I'm experimenting with defining UpperBounded and LowerBounded typeclasses. An example type belonging to the latter that is not also Bounded would be type Natural from Numeric.Natural.
I want to say that if a type is Bounded, then it is also UpperBounded and LowerBounded. If a type is both UpperBounded and LowerBounded, then it is also Bounded.
To express the constraints, I need FlexibleInstances and UndecidableInstances extensions. These allow the module to load into ghci (8.4.2) with only a warning, but, without the INCOHERENT pragmas, I get an overlapping instance error if I try to evaluate minBound, maxBound, upperBound or lowerBound instantiated to either of the types Foo or Bar.
A solution is to apply the INCOHERENT pragma to the instances at lines 11, 14 and 17. Reading over section 10.8.3.6. Overlapping instances in the GHC User Guide, I believe I understand. (Is there a better solution?)
In the paste, I have INCOHERENT pragmas only at lines 11 and 17. This gives me the following behaviour in ghci:
- minBound, maxBound, upperBound and lowerBound instantiated to type Foo all function as expected, evaluating to the appropriate lower or upper bound.
- upperBound and maxBound instantiated at Bar give overlapping instance errors for UpperBounded, as expected.
- lowerBound :: Bar evaluates to C, as expected.

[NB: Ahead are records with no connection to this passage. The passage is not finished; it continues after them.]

(* ===== verification/Crc32Tables.v ===== *)
(** The tables of [src/zlib/crc32.h], which the build includes instead of generating them: one
    definition per row of [crc_table[TBLS][256]]. *)
From S2P Require Import Prelude.

Definition crc_table_h0 : list Z :=
  [0x00000000; 0x77073096; 0xee0e612c; 0x990951ba; 0x076dc419; 0x706af48f; 0xe963a535; 0x9e6495a3;
   0x0edb8832; 0x79dcb8a4; 0xe0d5e91e; 0x97d2d988; 0x09b64c2b; 0x7eb17cbd; 0xe7b82d07; 0x90bf1d91;
   0x1db71064; 0x6ab020f2; 0xf3b97148; 0x84be41de; 0x1adad47d; 0x6ddde4eb; 0xf4d4b551; 0x83d385c7;
   0x136c9856; 0x646ba8c0; 0xfd62f97a; 0x8a65c9ec; 0x14015c4f; 0x63066cd9; 0xfa0f3d63; 0x8d080df5;
   0x3b6e20c8; 0x4c69105e; 0xd56041e4; 0xa2677172; 0x3c03e4d1; 0x4b04d447; 0xd20d85fd; 0xa50ab56b;
   0x35b5a8fa; 0x42b2986c; 0xdbbbc9d6; 0xacbcf940; 0x32d86ce3; 0x45df5c75; 0xdcd60dcf; 0xabd13d59;
   0x26d930ac; 0x51de003a; 0xc8d75180; 0xbfd06116; 0x21b4f4b5; 0x56b3c423; 0xcfba9599; 0xb8bda50f;
   0x2802b89e; 0x5f058808; 0xc60cd9b2; 0xb10be924; 0x2f6f7c87; 0x58684c11; 0xc1611dab; 0xb6662d3d;
   0x76dc4190; 0x01db7106; 0x98d220bc; 0xefd5102a; 0x71b18589; 0x06b6b51f; 0x9fbfe4a5; 0xe8b8d433;
   0x7807c9a2; 0x0f00f934; 0x9609a88e; 0xe10e9818; 0x7f6a0dbb; 0x086d3d2d; 0x91646c97; 0xe6635c01;
   0x6b6b51f4; 0x1c6c6162; 0x856530d8; 0xf262004e; 0x6c0695ed; 0x1b01a57b; 0x8208f4c1; 0xf50fc457;
   0x65b0d9c6; 0x12b7e950; 0x8bbeb8ea; 0xfcb9887c; 0x62dd1ddf; 0x15da2d49; 0x8cd37cf3; 0xfbd44c65;
   0x4db26158; 0x3ab551ce; 0xa3bc0074; 0xd4bb30e2; 0x4adfa541; 0x3dd895d7; 0xa4d1c46d; 0xd3d6f4fb;
   0x4369e96a; 0x346ed9fc; 0xad678846; 0xda60b8d0; 0x44042d73; 0x33031de5; 0xaa0a4c5f; 0xdd0d7cc9;
   0x5005713c; 0x270241aa; 0xbe0b1010; 0xc90c2086; 0x5768b525; 0x206f85b3; 0xb966d409; 0xce61e49f;
   0x5edef90e; 0x29d9c998; 0xb0d09822; 0xc7d7a8b4; 0x59b33d17; 0x2eb40d81; 0xb7bd5c3b; 0xc0ba6cad;
   0xedb88320; 0x9abfb3b6; 0x03b6e20c; 0x74b1d29a; 0xead54739; 0x9dd277af; 0x04db2615; 0x73dc1683;
   0xe3630b12; 0x94643b84; 0x0d6d6a3e; 0x7a6a5aa8; 0xe40ecf0b; 0x9309ff9d; 0x0a00ae27; 0x7d079eb1;
   0xf00f9344; 0x8708a3d2; 0x1e01f268; 0x6906c2fe; 0xf762575d; 0x806567cb; 0x196c3671; 0x6e6b06e7;
   0xfed41b76; 0x89d32be0; 0x10da7a5a; 0x67dd4acc; 0xf9b9df6f; 0x8ebeeff9; 0x17b7be43; 0x60b08ed5;
   0xd6d6a3e8; 0xa1d1937e; 0x38d8c2c4; 0x4fdff252; 0xd1bb67f1; 0xa6bc5767; 0x3fb506dd; 0x48b2364b;
   0xd80d2bda; 0xaf0a1b4c; 0x36034af6; 0x41047a60; 0xdf60efc3; 0xa867df55; 0x316e8eef; 0x4669be79;
   0xcb61b38c; 0xbc66831a; 0x256fd2a0; 0x5268e236; 0xcc0c7795; 0xbb0b4703; 0x220216b9; 0x5505262f;
   0xc5ba3bbe; 0xb2bd0b28; 0x2bb45a92; 0x5cb36a04; 0xc2d7ffa7; 0xb5d0cf31; 0x2cd99e8b; 0x5bdeae1d;
   0x9b64c2b0; 0xec63f226; 0x756aa39c; 0x026d930a; 0x9c0906a9; 0xeb0e363f; 0x72076785; 0x05005713;
   0x95bf4a82; 0xe2b87a14; 0x7bb12bae; 0x0cb61b38; 0x92d28e9b; 0xe5d5be0d; 0x7cdcefb7; 0x0bdbdf21;
   0x86d3d2d4; 0xf1d4e242; 0x68ddb3f8; 0x1fda836e; 0x81be16cd; 0xf6b9265b; 0x6fb077e1; 0x18b74777;
   0x88085ae6; 0xff0f6a70; 0x66063bca; 0x11010b5c; 0x8f659eff; 0xf862ae69; 0x616bffd3; 0x166ccf45;
   0xa00ae278; 0xd70dd2ee; 0x4e048354; 0x3903b3c2; 0xa7672661; 0xd06016f7; 0x4969474d; 0x3e6e77db;
   0xaed16a4a; 0xd9d65adc; 0x40df0b66; 0x37d83bf0; 0xa9bcae53; 0xdebb9ec5; 0x47b2cf7f; 0x30b5ffe9;
   0xbdbdf21c; 0xcabac28a; 0x53b39330; 0x24b4a3a6; 0xbad03605; 0xcdd70693; 0x54de5729; 0x23d967bf;
   0xb3667a2e; 0xc4614ab8; 0x5d681b02; 0x2a6f2b94; 0xb40bbe37; 0xc30c8ea1; 0x5a05df1b; 0x2d02ef8d].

- minBound :: Bar gives an overlapping instance error for UpperBounded:
*UpperLowerBounded> minBound :: Bar
<interactive>:141:1: error:
• Overlapping instances for UpperBounded Bar
arising from a use of ‘minBound’
Matching instances:
instance [safe] Bounded a => UpperBounded a
-- Defined at UpperLowerBounded.hs:14:10
instance [safe] UpperBounded Bar -- Defined at UpperLowerBounded.hs:31:10
• In the expression: minBound :: Bar
In an equation for ‘it’: it = minBound :: Bar
It's #4 that I don't understand. An explanation would be very much appreciated. (Also, what's a [safe] instance?)